- _Task statement_: In the listing that follows, count each line where the word "message" appears; write nothing but the count.

⁂

Lemma resolveConflict_returns localTask serverTask w :
  resolveConflict E localTask serverTask = inr w ->
  exists t1 t2,
    getTime E (updated_at localTask) = Some t1 /\
    getTime E (updated_at serverTask) = Some t2.
Proof.
  unfold resolveConflict, toISOString_ok, js_ge, getTime.
  destruct (date_parse E (updated_at localTask)) as [t1|] eqn:H1;
    destruct (date_parse E (updated_at serverTask)) as [t2|] eqn:H2;
    simpl; try (destruct (t2 <=? t1); simpl); rewrite ?H1, ?H2;
    intros H; try discriminate; eauto.
Qed.

(** C1.  [resolveConflict] returns the local task exactly when both
    [updated_at] values are dates and the local one is not earlier than the
    remote one, and the remote task exactly when the remote date is strictly
    later; the outcome depends on nothing but the two [updated_at] values. *)
Theorem resolveConflict_lww (localTask serverTask : Task) :
  (resolveConflict E localTask serverTask = inr LocalTask <->
   exists t1 t2, getTime E (updated_at localTask) = Some t1 /\
                 getTime E (updated_at serverTask) = Some t2 /\ t1 >= t2) /\
  (resolveConflict E localTask serverTask = inr ServerTask <->
   exists t1 t2, getTime E (updated_at localTask) = Some t1 /\
                 getTime E (updated_at serverTask) = Some t2 /\ t1 < t2) /\
  (forall localTask' serverTask',
     updated_at localTask' = updated_at localTask ->
     updated_at serverTask' = updated_at serverTask ->
     resolveConflict E localTask' serverTask' = resolveConflict E localTask serverTask).
Proof.
  split; [|split].
  - split.
    + intros H. destruct (resolveConflict_returns _ _ _ H) as (t1 & t2 & H1 & H2).
      exists t1, t2. rewrite (resolveConflict_valid _ _ _ _ H1 H2) in H.
      destruct (Z.leb_spec t2 t1); [auto with zarith | discriminate].
    + intros (t1 & t2 & H1 & H2 & Hge).
      rewrite (resolveConflict_valid _ _ _ _ H1 H2).
      destruct (Z.leb_spec t2 t1); [reflexivity | lia].
  - split.
    + intros H. destruct (resolveConflict_returns _ _ _ H) as (t1 & t2 & H1 & H2).
      exists t1, t2. rewrite (resolveConflict_valid _ _ _ _ H1 H2) in H.
      destruct (Z.leb_spec t2 t1); [discriminate | auto].
    + intros (t1 & t2 & H1 & H2 & Hlt).
      rewrite (resolveConflict_valid _ _ _ _ H1 H2).
      destruct (Z.leb_spec t2 t1); [lia | reflexivity].
  - intros l' s' Hl Hs. unfold resolveConflict.
    destruct (js_ge _ _) eqn:Hge1; rewrite Hl, Hs in Hge1; rewrite Hge1;
      simpl; rewrite Hl, Hs; reflexivity.
Qed.

(** C2.  When the connectivity check fails, [sync] returns at once with
    [success = false] and both counts at zero, and the three tables, the
    clock and the uuid generator are as they were. *)
Theorem sync_offline (w : World) :
  health E (requests w) = false ->
  fst (sync E w) = mkResult false 0 0 [] /\
  db (snd (sync E w)) = db w /\
  tasks (db (snd (sync E w))) = tasks (db w) /\
  sync_queue (db (snd (sync E w))) = sync_queue (db w) /\
  meta (db (snd (sync E w))) = meta (db w) /\
  ticks (snd (sync E w)) = ticks w /\
  uuids (snd (sync E w)) = uuids w.
Proof.
  intros Hoff.
  unfold sync, exec, sync_cycle, bind, in_world, checkConnectivity. simpl.
  rewrite Hoff. simpl. repeat split; reflexivity.
Qed.

(** C3.  For a queue item and an error, [handleSyncError] returns
    normally; every row of the item's id now carries the item's
    [retry_count] plus one, the error message and the time of the call, so a
    row the item was read from has its own count raised by exactly one; no
    row is removed and the rows of other ids are untouched; when the new
    count reaches [MAX_RETRY] every task row of the item's task has status
    [error], and below it the tasks are untouched. *)
Theorem handleSyncError_accounting (w : World) (item : SyncQueueItem) (err : Exn) :
  let w' := exec (handleSyncError E item err) w in
  let next := retry_of item + 1 in
  fst (handleSyncError E item err w) = inr tt /\
  (forall q', In q' (sync_queue (db w')) -> q_id q' = item_id item ->
     q_retry_count q' = Some next /\
     q_last_error q' = Some (message err) /\
     q_updated_at q' = Some (iso_now E (ticks w))) /\
  (forall q, In q (sync_queue (db w)) -> q_id q = item_id item ->
     q_retry_count q = item_retry_count item ->
     In (mkQueueRow (q_id q) (q_task_id q) (q_operation q) (q_data q)
                    (q_created_at q) (Some (or_else (q_retry_count q) 0 + 1))
                    (Some (message err)) (Some (iso_now E (ticks w))))
        (sync_queue (db w'))) /\
  map q_id (sync_queue (db w')) = map q_id (sync_queue (db w)) /\
  (forall o, In o (sync_queue (db w)) -> q_id o <> item_id item ->
     In o (sync_queue (db w'))) /\
  map row_id (tasks (db w')) = map row_id (tasks (db w)) /\
  (MAX_RETRY E <= next ->
   forall r, In r (tasks (db w')) -> row_id r = item_task_id item ->
     row_sync_status r = error) /\
  (next < MAX_RETRY E -> tasks (db w') = tasks (db w)).
Proof.
  intros w' next. subst w' next.
  split; [apply handleSyncError_total|].
  rewrite handleSyncError_queue.
  split; [|split; [|split; [|split; [|split; [|split]]]]].
  - intros q' Hq' Hid. apply record_error_in in Hq'.
    destruct Hq' as (q0 & _ & Hid0 & [(_ & H1 & H2 & H3) | (Hne & ->)]).
    + auto.
    + contradiction.
  - intros q Hin Hid Hcount. rewrite Hcount.
    apply record_error_hit; assumption.
  - apply record_error_ids.
  - intros o Ho Hne. apply record_error_miss; assumption.
  - apply handleSyncError_task_ids.
  - intros Hmax r Hr Hid.
    apply (handleSyncError_poisoned E item err w r Hmax Hr Hid).
  - apply handleSyncError_below.
Qed.
(** * PADMapp: the DIC risk predictor form, embedded and verified

    A shallow embedding of [src/PADMapp.py]: the threshold mapper
    [get_risk_level], the recommendation table
    [get_clinical_recommendations], the normal-range check inside
    [create_parameter_display], the two guarded calls [load_model] and
    [predict_risk], and the result column of [main].

    Python floats are IEEE 754 binary64 numbers; they are modelled by Rocq's
    primitive floats, which are the same numbers with the same comparisons, so
    that a literal such as [0.222] denotes here the very double it denotes in
    the program.  Facts about arbitrary floats go through the specification
    of the primitive comparisons ([ltb_spec], [leb_spec], [eqb_spec]). *)

From Stdlib Require Import Floats ZArith String List Bool Lia DecimalString.
From stdpp Require Import gmap strings.
Import ListNotations.

Set Warnings "-inexact-float".
Local Open Scope string_scope.

(** ** Binary64 comparisons *)

Module F64.

(** Python's [a < b], [a <= b], [a > b], [a == b] and [a != b] on floats.
    [a > b] is IEEE's [b < a]; every comparison with NaN is false, except
    [!=] which is true. *)
Definition lt (a b : float) : bool := PrimFloat.ltb a b.
Definition le (a b : float) : bool := PrimFloat.leb a b.
Definition gt (a b : float) : bool := PrimFloat.ltb b a.
Definition eq (a b : float) : bool := PrimFloat.eqb a b.
Definition ne (a b : float) : bool := negb (PrimFloat.eqb a b).

Definition is_nan (a : float) : bool := PrimFloat.is_nan a.

(** A rank that orders the non-NaN values of [spec_float] exactly as
    [SFcompare] does: the class first (-inf, negative, zero, positive,
    +inf), then the exponent, then the mantissa, both negated below zero. *)
Definition rank (x : spec_float) : option (Z * Z * Z) :=
  match x with
  | S754_nan => None
  | S754_infinity true => Some (-2, 0, 0)
  | S754_finite true m e => Some (-1, - e, Z.neg m)
  | S754_zero _ => Some (0, 0, 0)
  | S754_finite false m e => Some (1, e, Z.pos m)
  | S754_infinity false => Some (2, 0, 0)
  end%Z.

Definition lex_lt (a b : Z * Z * Z) : Prop :=
  match a, b with
  | (a1, a2, a3), (b1, b2, b3) =>
      (a1 < b1 \/ (a1 = b1 /\ (a2 < b2 \/ (a2 = b2 /\ a3 < b3))))%Z
  end.

Definition lex_le (a b : Z * Z * Z) : Prop :=
  match a, b with
  | (a1, a2, a3), (b1, b2, b3) =>
      (a1 < b1 \/ (a1 = b1 /\ (a2 < b2 \/ (a2 = b2 /\ a3 <= b3))))%Z
  end.

Definition lex_eq (a b : Z * Z * Z) : Prop :=
  match a, b with
  | (a1, a2, a3), (b1, b2, b3) => (a1 = b1 /\ a2 = b2 /\ a3 = b3)%Z
  end.

Definition rank_rel (R : Z * Z * Z -> Z * Z * Z -> Prop) (x y : spec_float) : Prop :=
  match rank x, rank y with
  | Some a, Some b => R a b
  | _, _ => False
  end.

End F64.

(** ** Python calls: a result or an exception *)

(** The exceptions the modelled code can meet: a list or array index out of
    range, a missing dictionary key, and any other [Exception] raised by
    [joblib.load] or by the model, with its message. *)
Inductive exn :=
| IndexError (msg : string)
| KeyError (key : string)
| Exception (msg : string).

(** [str(e)]: a [KeyError] prints the repr of its key. *)
Definition str_exn (e : exn) : string :=
  match e with
  | IndexError msg => msg
  | KeyError key => "'" ++ key ++ "'"
  | Exception msg => msg
  end.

⁂

- _Response area_: 4